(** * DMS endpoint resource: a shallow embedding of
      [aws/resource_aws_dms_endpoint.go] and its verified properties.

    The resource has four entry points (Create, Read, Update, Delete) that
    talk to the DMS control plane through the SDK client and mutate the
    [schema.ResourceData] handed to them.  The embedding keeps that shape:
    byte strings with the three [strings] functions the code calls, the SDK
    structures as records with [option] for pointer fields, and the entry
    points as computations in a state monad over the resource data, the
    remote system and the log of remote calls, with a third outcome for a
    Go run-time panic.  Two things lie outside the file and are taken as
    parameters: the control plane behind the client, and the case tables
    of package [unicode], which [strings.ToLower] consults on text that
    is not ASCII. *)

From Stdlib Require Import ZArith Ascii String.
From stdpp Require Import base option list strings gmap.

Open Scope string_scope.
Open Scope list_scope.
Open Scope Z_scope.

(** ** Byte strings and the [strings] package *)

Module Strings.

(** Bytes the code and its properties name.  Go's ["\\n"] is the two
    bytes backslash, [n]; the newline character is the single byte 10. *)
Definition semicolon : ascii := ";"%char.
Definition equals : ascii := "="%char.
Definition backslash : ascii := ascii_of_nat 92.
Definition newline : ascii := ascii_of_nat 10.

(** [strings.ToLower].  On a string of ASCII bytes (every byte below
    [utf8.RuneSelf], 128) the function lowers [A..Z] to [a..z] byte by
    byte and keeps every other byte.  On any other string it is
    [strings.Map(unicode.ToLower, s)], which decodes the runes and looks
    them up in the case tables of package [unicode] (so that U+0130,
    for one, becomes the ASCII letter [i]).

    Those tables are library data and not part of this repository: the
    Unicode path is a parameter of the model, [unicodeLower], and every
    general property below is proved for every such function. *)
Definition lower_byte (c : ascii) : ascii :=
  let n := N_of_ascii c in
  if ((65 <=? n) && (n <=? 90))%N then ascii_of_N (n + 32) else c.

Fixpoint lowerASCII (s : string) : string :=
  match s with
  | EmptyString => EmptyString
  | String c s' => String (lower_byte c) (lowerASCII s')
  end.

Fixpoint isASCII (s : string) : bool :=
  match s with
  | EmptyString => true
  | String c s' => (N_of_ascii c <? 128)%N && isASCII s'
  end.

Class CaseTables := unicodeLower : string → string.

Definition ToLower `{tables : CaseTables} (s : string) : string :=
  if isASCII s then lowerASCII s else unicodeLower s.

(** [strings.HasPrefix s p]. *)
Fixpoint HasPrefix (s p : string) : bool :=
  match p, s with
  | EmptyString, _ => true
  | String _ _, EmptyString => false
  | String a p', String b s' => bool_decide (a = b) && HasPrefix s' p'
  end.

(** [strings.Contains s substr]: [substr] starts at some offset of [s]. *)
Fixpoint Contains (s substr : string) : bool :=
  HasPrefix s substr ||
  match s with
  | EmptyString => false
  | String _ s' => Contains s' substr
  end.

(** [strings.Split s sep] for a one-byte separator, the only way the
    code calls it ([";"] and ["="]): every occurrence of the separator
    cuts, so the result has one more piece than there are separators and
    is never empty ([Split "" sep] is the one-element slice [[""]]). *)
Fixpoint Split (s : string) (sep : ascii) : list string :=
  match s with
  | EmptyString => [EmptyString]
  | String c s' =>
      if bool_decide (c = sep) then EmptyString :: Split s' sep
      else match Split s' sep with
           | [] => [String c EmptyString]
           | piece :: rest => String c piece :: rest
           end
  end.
****************
Instructions to follow - What is needed is every line from the beginning of the data up to and including the line with "points as computations", given again word for word.

Finished exercise -
(** * DMS endpoint resource: a shallow embedding of
      [aws/resource_aws_dms_endpoint.go] and its verified properties.

    The resource has four entry points (Create, Read, Update, Delete) that
    talk to the DMS control plane through the SDK client and mutate the
    [schema.ResourceData] handed to them.  The embedding keeps that shape:
    byte strings with the three [strings] functions the code calls, the SDK
    structures as records with [option] for pointer fields, and the entry
    points as computations in a state monad over the resource data, the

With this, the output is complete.